Low-Frequency Volatility in China’s Gold Futures Market and Its Macroeconomic Determinants

1College of Economics and Management, South China Agricultural University, Guangzhou 510642, China
2Department of Agricultural Economics and Agribusiness, University of Arkansas, Fayetteville, AR 72701, USA
3Department of Economics, University of California, San Diego, CA 92093, USA

Received 8 February 2015; Accepted 21 May 2015

Academic Editor: Reik Donner

Copyright © 2015 Song Liu et al. This is an open access article distributed under the Creative Commons Attribution License, which permits unrestricted use, distribution, and reproduction in any medium, provided the original work is properly cited.

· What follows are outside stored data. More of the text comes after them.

(* ===== verification/ReplayProofs.v ===== *)
(** * A paste survives a reconnect once

    What the lane of a server promises to a client that resends, beyond [ExactlyOnce]: ids are bound no earlier than they are admitted,
    and answers are OK or errors. Then the client's journal, its connections, the frames on the wire and every incarnation of the server
    as one system of steps, and what it promises of each operation: reported once, typed at most once, and typed where it is reported
    delivered. *)

From stdpp Require Import gmap.
From S2P Require Import Prelude Wire Fields Enums Caps Codec Info Command SshOrigin Compress Instances Frame FrameDecode FrameProofs FrameRead.
From S2P Require Import IdBridge Leases ResourceTable Agent ClientTable Registry ServerState Lifecycle ServerSteps InputGate Wheel AckInput ExactlyOnce.
From S2P Require Import Ids InputReplay.

#[local] Arguments bool_decide : simpl never.

Section Lanes.
Context (debug_id : ResourceId -> bytes) (kind_text : WrongResourceKind -> bytes).
Context {RJ : Info.ReportJson} {IT : SshOrigin.IpText} (sha256 : bytes -> bytes) (would_reject : PasteEvent -> bool).
#[local] Abbreviation lane_step := (lane_step debug_id kind_text sha256 would_reject).
#[local] Abbreviation lane_run := (lane_run debug_id kind_text sha256 would_reject).
(* ===== verification/DetectRules.v ===== *)
(** * What the agent detector reads of a screen ([phux-server/src/agent_detect/])

    The regions of the live screen ([regions.rs]), the rules that are matched against them with the bounds they are loaded under
    ([rules.rs]), and what the foreground process of a pane says about who runs there ([identify.rs]). The regex engine, the TOML of a
    manifest and Unicode lower-casing come from outside; a screen's rows and a pattern are UTF-8 strings. Then what the rules promise:
    the prompt box is the last box of the screen; a region reads back as it is spelled; the evaluation of a manifest is its best
    matching rule, and the explanation is that evaluation; what is loaded stays within the bounds, whatever the manifests say. *)

From stdpp Require Import gmap.
From S2P Require Import Prelude ClientLayout Keybind Agent AgentDrain.

(** ** Strings *)

Fixpoint drop_while {A} (p : A -> bool) (l : list A) : list A := match l with [] => [] | a :: l' => if p a then drop_while p l' else l end.
Definition blank (c : bytes) : bool := is_whitespace (code_point c).
(** [str::trim_start], [str::trim_end] and [str::trim]. *)
Definition trim_start (s : bytes) : bytes := concat (drop_while blank (chars s)).
Definition trim_end (s : bytes) : bytes := concat (rev (drop_while blank (rev (chars s)))).
Definition trim (s : bytes) : bytes := trim_end (trim_start s).
(** [str::strip_prefix] and [str::strip_suffix] with a predicate on one character. *)
Definition strip_first (p : Z -> bool) (s : bytes) : option bytes :=
  match chars s with c :: cs => if p (code_point c) then Some (concat cs) else None | [] => None end.
Definition strip_last (p : Z -> bool) (s : bytes) : option bytes :=
  match rev (chars s) with c :: cs => if p (code_point c) then Some (concat (rev cs)) else None | [] => None end.
(** [str::strip_suffix] with a string. *)
Definition strip_suffix (s suffix : bytes) : option bytes :=
  let n := (length s - length suffix)%nat in
  if bool_decide (drop n s = suffix) then Some (take n s) else None.
(** [str::split_once] at an ASCII character, and [str::split]. *)
Fixpoint split_once (sep : Z) (s : bytes) : option (bytes * bytes) :=
  match s with
  | [] => None
  | b :: s => if b =? sep then Some ([], s) else '(x, y) ← split_once sep s; Some (b :: x, y)
  end.
Fixpoint split_on (sep : Z) (s acc : bytes) : list bytes :=
  match s with
  | [] => [acc]
  | b :: s => if b =? sep then acc :: split_on sep s [] else split_on sep s (acc ++ [b])
  end.
(** [[T]::join] with a newline. *)
Fixpoint join_lines (ls : list bytes) : bytes :=
  match ls with [] => [] | [l] => l | l :: ls => l ++ 10 :: join_lines ls end.
(** [str::contains]. *)
Definition contains (text needle : bytes) : bool := bool_decide (is_Some (find_sub needle text 0)).
(** [str::parse::<u16>]. *)
Definition parse_u16 (text : bytes) : option Z := n ← parse_u32 text; if n <=? u16_max then Some n else None.
(** C34: A departure is noticed. Once the kernel keeps answering that no agent is in the foreground of a pane that has one, a tick at or after
    the next look due and a tick one interval of looks later are enough: by then the agent has been withdrawn, and the withdrawal sent
    where the channel had room for it, whatever else the engine did in between. *)
Theorem departures_are_noticed rs t h a d h1 a1 w1 h2 a2 w2 :
  reached rs t h a -> agent_detect a = Some d -> is_Some (identified d) ->
  goes_on (vacated rs) h a h1 a1 -> clock h1 <= tw_now w1 -> vacated rs w1 -> next_identify d <= tw_now w1 ->
  goes_on (vacated rs) (remember (P_tick w1) a1 h1) (play (P_tick w1) a1) h2 a2 -> clock h2 <= tw_now w2 -> vacated rs w2 ->
  tw_now w1 + recheck_bound <= tw_now w2 ->
  exists d', agent_detect (play (P_tick w2) a2) = Some d' /\ identified d' = None /\ announced a (play (P_tick w2) a2) Detect_Retract.
Proof.
  intros Hr Ha Hi G1 C1 V1 N1 G2 C2 V2 N2. pose proof (reached_alive _ _ _ _ Hr) as Hal.
  assert (P1 : leaving (tw_now w1) (sent a) a1).
  { assert (Hle : forall h' a', goes_on (vacated rs) h a h' a' -> clock h' <= tw_now w1 -> leaving (tw_now w1) (sent a) a').
    { intros h' a' G. induction G as [h a|h a h' a' m G IH Hclk Hv]; intros Hc.
      - exists d, []. rewrite app_nil_r. split; [done|]. split; [done|]. right. split; [done|by left].
      - destruct (goes_on_alive rs _ _ _ _ _ G Hal) as [Hal' _]. simpl in Hc. eapply leaving_move; [exact Hal'| |done|].
        + intros now Hn. rewrite Hn in Hc. split; [by apply Hclk|lia].
        + apply (IH Hr Ha); [done..|]. destruct (move_time m); lia. }
    by apply (Hle h1 a1). }
  destruct (goes_on_alive rs _ _ _ _ _ G1 Hal) as [Hal1 _].
  assert (Hc1 : forall now, move_time (P_tick w1) = Some now -> clock h1 <= now) by (by intros ? [= <-]).
  assert (P2 : doubted (tw_now w1) (sent a) (play (P_tick w1) a1)).
  { destruct P1 as (d1 & es & A & E & H). destruct (vacated_move rs h1 a1 (P_tick w1) d1 (sent a) es Hal1 Hc1 ltac:(by intros ? [= <-]) A E) as (d' & es' & A' & E' & N & C).
    exists d', (es ++ es'). split; [done|]. split; [done|]. destruct H as [[H1 H2]|[H1 H2]]; [left; split; [by apply N|apply elem_of_app; by left]|].
    destruct (C H1) as [[L Ht]|[(w & [= <-] & _ & _ & D1 & D2 & D3)|(w & [= <-] & _ & _ & D1 & D2)]]; [|right; by split_and!|left; split; [done|apply elem_of_app; by right]].
    destruct H2 as [H2|[H2 H3]]; [|injection Ht as T1 T2 T3; right; by rewrite T1, T2, T3].
    specialize (L _ eq_refl). unfold looks in L. apply orb_false_iff in L as [L _]. apply Z.leb_gt in L. lia. }
  assert (Hal1' : alive rs (remember (P_tick w1) a1 h1) (play (P_tick w1) a1)) by (by eapply so_alive, reached_step).
  assert (P3 : doubted (tw_now w1) (sent a) a2).
  { clear -G2 Hal1' P2. induction G2 as [|h a' h' a'' m G IH Hclk Hv]; [done|]. destruct (goes_on_alive rs _ _ _ _ _ G Hal1') as [Hal' _].
    eapply doubted_move; [exact Hal'|done|done|]. by apply IH. }
  destruct (goes_on_alive rs _ _ _ _ _ G2 Hal1') as [Hal2 _]. destruct P3 as (d2 & es & A & E & H).
  destruct (vacated_move rs h2 a2 (P_tick w2) d2 (sent a) es Hal2 ltac:(by intros ? [= <-]) ltac:(by intros ? [= <-]) A E) as (d' & es' & A' & E' & N & C).
  exists d'. split; [done|]. unfold announced. rewrite E', drop_app_length. destruct H as [[H1 H2]|(H1 & H2 & H3)]; [split; [by apply N|apply elem_of_app; by left]|].
  destruct (C H1) as [[L _]|[(w & [= <-] & _ & D0 & _)|(w & [= <-] & _ & _ & D1 & D2)]]; [|congruence|split; [done|apply elem_of_app; by right]].
  specialize (L _ eq_refl). unfold looks in L. apply orb_false_iff in L as [L _]. apply Z.leb_gt in L. lia.
Qed.

(** ** What was told is what is believed *)

Definition is_word (e : AgentDetectEvent) : bool := match e with Detect_State _ | Detect_Reidentified _ _ | Detect_Retract => true | _ => false end.
Definition last_word (es : list AgentDetectEvent) : option AgentDetectEvent := last (List.filter is_word es).
(** A channel that takes whatever it is offered. *)
Definition heard (m : PaneMove) : Prop :=
  match m with
  | P_tick w => forall e, tw_room w e = true
  | P_hook room _ _ | P_synth _ room _ _ | P_stream room _ _ => room = true
  | _ => True
  end.
Inductive heard_run (rs : RuleSet) (t : Instant) : PaneActor -> Prop :=
| heard_start dirty title progress : heard_run rs t (mkActor (Some (AgentDetector_new rs t)) dirty title progress true [])
| heard_move a m : heard_run rs t a -> heard m -> heard_run rs t (play m a).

We extract low- and high-frequency volatility from China’s Shanghai gold futures market using an asymmetric Spline-GARCH (ASP-GARCH) model. We then regress monthly low-frequency volatility on selected monthly macroeconomic indicators to study the impact of macroeconomy on gold futures market and to test for excess volatility. Our main result is volatility in China’s Shanghai gold futures market resulting from both macroeconomic fluctuations and investor behaviour. Chinese Consumer Price Index Volatility and US dollar volatility are the two main determinants of low-frequency gold volatility. We also find significant evidence of excess volatility, which can in part be explained in terms of loss-aversive investor behaviour.